Would you copy all lines in the data that contain the word "each"?

********

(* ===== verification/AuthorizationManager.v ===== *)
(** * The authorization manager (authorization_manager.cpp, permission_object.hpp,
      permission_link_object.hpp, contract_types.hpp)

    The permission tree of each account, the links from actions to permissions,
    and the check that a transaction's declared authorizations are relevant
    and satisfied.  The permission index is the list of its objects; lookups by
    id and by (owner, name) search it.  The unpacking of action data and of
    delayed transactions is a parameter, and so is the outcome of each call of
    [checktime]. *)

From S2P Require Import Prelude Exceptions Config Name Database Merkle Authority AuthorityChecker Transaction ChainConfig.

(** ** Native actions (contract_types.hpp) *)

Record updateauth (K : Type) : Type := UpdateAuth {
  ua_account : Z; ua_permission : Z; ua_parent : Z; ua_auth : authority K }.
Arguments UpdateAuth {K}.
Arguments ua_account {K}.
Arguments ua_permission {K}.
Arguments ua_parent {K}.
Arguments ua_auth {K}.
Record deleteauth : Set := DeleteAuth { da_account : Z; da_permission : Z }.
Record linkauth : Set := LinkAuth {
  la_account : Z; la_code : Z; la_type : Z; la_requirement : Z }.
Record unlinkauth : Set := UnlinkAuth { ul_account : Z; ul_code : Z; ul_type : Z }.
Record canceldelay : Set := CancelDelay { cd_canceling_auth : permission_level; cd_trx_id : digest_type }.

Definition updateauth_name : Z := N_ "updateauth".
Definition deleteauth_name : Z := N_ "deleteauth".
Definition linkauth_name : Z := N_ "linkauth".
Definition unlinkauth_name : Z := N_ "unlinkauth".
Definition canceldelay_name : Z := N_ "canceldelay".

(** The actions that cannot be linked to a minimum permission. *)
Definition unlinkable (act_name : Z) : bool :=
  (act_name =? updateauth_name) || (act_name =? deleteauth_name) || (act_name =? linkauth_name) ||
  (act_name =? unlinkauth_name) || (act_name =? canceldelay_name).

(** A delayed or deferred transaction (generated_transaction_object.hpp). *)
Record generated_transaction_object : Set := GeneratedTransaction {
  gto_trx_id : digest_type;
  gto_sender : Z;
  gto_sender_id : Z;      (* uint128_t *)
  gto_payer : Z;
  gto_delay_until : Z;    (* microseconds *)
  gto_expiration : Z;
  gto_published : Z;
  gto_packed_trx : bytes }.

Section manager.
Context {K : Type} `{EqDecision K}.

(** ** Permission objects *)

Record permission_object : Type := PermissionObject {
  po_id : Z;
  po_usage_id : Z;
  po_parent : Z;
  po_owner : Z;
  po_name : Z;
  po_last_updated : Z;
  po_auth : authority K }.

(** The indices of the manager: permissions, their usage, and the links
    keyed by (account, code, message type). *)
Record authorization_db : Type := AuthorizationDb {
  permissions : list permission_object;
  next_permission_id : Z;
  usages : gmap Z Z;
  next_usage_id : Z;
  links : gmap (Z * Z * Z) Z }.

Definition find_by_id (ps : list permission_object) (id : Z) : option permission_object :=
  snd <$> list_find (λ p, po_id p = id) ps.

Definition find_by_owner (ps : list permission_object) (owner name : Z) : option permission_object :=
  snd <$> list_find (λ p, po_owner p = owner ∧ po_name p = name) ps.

********

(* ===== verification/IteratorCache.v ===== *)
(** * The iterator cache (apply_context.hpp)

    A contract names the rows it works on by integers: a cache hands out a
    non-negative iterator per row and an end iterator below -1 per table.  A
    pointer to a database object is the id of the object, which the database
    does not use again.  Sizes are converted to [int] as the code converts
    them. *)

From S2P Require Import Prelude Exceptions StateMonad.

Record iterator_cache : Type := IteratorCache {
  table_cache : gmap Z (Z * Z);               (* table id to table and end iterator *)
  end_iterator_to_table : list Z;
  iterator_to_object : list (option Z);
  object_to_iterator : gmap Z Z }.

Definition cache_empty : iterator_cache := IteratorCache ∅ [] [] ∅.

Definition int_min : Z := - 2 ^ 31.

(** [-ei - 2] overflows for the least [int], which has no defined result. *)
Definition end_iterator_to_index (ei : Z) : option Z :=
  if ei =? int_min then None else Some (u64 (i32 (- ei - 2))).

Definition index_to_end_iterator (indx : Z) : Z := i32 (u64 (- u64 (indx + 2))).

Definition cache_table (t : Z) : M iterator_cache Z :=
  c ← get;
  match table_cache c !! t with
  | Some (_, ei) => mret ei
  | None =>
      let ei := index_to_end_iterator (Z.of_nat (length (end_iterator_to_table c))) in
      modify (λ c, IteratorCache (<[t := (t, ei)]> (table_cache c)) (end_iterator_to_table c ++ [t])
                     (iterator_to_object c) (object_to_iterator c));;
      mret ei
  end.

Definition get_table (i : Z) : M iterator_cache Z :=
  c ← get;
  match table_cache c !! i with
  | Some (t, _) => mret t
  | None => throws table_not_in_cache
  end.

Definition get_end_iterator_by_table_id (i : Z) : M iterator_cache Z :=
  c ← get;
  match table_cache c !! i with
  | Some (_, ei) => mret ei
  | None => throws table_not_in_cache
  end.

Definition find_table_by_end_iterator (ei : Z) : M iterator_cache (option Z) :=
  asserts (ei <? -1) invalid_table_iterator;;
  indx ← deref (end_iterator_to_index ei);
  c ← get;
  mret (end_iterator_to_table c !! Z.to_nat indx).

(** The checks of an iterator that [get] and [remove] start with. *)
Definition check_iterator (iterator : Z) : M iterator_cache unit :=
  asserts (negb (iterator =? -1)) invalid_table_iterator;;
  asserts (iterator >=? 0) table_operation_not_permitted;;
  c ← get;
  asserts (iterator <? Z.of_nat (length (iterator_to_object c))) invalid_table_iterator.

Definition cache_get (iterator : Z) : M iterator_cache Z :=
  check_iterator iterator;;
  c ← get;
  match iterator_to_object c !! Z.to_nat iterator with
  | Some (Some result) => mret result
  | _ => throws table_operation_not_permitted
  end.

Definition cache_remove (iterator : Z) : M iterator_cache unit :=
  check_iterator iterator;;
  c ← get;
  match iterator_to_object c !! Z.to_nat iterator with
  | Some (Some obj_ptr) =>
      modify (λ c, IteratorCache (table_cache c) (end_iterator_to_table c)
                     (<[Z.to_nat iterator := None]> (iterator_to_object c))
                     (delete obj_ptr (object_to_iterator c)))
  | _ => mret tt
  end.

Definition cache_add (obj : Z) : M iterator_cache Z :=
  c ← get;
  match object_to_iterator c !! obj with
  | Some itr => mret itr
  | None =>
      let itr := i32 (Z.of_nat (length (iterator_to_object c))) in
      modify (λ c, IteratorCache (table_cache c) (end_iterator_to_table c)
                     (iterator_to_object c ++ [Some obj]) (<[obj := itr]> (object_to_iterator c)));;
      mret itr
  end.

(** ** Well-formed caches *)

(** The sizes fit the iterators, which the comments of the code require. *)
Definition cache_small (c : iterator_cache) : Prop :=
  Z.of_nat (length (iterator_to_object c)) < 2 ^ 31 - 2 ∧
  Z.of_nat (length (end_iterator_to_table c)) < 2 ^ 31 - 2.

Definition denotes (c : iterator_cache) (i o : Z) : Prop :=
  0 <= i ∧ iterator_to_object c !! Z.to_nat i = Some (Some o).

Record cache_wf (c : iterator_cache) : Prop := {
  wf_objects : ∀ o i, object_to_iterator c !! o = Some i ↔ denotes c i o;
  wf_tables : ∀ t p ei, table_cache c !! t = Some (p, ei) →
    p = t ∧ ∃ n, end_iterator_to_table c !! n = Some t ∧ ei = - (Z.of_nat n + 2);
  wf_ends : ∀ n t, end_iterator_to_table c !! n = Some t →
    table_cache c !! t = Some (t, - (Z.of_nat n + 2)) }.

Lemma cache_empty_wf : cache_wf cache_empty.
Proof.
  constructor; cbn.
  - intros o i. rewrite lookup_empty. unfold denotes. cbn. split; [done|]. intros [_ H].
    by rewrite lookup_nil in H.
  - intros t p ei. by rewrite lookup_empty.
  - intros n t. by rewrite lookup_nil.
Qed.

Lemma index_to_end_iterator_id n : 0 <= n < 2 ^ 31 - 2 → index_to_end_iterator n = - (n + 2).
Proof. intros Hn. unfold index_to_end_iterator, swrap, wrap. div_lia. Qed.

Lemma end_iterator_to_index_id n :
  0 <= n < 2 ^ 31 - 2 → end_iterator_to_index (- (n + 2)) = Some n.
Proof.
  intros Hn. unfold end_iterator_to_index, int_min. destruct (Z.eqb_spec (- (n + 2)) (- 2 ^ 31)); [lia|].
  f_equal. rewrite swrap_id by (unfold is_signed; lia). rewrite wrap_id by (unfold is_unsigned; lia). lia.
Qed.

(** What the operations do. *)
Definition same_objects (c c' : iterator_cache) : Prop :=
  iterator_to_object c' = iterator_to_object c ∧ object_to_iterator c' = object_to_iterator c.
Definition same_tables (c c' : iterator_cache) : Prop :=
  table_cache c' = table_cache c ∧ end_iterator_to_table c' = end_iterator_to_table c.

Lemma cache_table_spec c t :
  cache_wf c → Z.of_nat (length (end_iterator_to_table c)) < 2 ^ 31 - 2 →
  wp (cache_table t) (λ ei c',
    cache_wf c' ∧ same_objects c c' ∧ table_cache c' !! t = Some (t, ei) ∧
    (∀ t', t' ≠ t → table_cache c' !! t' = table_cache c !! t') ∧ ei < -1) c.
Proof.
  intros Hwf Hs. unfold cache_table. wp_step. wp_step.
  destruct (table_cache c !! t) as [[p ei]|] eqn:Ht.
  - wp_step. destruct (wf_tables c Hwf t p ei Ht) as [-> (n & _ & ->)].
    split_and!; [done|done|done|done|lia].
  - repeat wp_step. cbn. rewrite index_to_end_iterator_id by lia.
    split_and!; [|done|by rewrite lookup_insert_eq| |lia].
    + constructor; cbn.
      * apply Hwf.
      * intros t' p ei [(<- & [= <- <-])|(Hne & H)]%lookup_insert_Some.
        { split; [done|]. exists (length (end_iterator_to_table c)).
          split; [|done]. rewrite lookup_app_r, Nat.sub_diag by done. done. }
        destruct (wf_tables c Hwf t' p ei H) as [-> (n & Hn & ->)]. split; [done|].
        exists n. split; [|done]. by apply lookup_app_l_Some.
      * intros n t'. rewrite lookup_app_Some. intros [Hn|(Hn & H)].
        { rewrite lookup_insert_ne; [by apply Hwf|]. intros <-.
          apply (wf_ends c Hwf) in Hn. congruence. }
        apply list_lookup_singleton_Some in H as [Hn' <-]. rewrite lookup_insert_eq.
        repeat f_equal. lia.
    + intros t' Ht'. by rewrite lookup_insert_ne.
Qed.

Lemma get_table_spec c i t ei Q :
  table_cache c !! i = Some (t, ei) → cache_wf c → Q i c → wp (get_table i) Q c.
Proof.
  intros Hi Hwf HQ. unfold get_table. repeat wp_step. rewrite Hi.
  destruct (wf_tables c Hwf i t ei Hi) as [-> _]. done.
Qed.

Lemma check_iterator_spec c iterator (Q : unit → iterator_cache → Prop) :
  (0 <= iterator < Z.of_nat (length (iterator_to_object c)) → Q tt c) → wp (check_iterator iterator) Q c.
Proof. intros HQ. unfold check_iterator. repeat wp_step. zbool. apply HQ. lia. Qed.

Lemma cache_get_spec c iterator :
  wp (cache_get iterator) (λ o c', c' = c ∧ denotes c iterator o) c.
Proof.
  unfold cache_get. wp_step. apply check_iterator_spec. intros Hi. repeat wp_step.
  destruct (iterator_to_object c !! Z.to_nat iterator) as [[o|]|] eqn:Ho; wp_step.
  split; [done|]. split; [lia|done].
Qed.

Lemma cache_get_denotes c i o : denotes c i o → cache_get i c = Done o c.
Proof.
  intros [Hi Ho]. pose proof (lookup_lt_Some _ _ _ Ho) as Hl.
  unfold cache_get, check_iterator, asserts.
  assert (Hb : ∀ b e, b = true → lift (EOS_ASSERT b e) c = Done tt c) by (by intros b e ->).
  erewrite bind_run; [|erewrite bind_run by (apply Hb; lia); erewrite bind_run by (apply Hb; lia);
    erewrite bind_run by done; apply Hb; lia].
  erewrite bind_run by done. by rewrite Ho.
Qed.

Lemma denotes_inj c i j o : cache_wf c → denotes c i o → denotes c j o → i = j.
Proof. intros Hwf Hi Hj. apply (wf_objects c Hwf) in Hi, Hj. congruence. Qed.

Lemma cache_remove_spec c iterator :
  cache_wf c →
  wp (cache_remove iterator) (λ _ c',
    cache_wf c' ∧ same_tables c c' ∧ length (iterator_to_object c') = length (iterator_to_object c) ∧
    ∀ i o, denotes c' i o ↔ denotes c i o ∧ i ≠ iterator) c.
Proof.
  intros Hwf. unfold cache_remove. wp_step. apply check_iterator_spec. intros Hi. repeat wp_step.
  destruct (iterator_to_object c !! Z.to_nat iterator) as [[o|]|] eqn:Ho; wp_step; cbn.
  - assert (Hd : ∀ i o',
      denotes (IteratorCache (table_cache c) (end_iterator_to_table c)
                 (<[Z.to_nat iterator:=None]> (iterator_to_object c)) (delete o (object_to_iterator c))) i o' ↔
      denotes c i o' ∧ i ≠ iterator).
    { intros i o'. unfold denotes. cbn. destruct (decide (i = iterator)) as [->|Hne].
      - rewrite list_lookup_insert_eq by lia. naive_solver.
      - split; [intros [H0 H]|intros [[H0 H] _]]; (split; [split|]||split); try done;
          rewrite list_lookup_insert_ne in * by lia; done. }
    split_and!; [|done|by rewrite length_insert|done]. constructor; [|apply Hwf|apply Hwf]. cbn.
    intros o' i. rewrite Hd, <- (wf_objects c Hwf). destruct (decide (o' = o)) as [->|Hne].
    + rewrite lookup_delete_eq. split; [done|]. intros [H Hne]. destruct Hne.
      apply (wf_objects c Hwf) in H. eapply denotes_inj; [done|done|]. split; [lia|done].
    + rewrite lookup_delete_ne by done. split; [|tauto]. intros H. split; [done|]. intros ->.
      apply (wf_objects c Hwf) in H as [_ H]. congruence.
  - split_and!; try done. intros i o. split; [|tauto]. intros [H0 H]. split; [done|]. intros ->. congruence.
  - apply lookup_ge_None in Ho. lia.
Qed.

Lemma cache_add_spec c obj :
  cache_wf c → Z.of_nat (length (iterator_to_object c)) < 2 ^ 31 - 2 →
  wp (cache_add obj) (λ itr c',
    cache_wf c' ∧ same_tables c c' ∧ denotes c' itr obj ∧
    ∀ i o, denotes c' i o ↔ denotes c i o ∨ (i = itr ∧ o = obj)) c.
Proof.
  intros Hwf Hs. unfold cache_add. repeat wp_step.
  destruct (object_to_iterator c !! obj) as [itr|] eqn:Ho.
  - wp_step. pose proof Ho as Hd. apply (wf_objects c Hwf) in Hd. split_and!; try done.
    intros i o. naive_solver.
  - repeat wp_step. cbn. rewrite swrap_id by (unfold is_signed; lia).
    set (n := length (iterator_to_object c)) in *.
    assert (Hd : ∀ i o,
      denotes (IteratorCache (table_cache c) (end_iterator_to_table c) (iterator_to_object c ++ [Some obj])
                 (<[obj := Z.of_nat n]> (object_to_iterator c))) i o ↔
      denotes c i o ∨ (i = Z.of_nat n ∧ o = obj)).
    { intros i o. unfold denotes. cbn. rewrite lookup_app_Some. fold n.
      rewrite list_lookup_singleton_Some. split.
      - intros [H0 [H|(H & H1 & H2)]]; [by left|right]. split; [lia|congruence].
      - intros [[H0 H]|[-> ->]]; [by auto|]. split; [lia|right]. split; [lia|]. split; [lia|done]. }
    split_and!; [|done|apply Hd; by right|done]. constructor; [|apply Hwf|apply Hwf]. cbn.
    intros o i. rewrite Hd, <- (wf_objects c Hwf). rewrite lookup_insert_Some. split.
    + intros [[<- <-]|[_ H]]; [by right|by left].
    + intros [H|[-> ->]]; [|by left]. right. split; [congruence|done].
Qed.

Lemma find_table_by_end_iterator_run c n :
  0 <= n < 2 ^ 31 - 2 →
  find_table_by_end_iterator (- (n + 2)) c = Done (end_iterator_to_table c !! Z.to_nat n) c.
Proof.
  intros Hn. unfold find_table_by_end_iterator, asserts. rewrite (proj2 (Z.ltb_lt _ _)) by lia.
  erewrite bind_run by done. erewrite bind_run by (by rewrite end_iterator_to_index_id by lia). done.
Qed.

********

Completed exercise
    The permission tree of each account, the links from actions to permissions,
    delayed transactions is a parameter, and so is the outcome of each call of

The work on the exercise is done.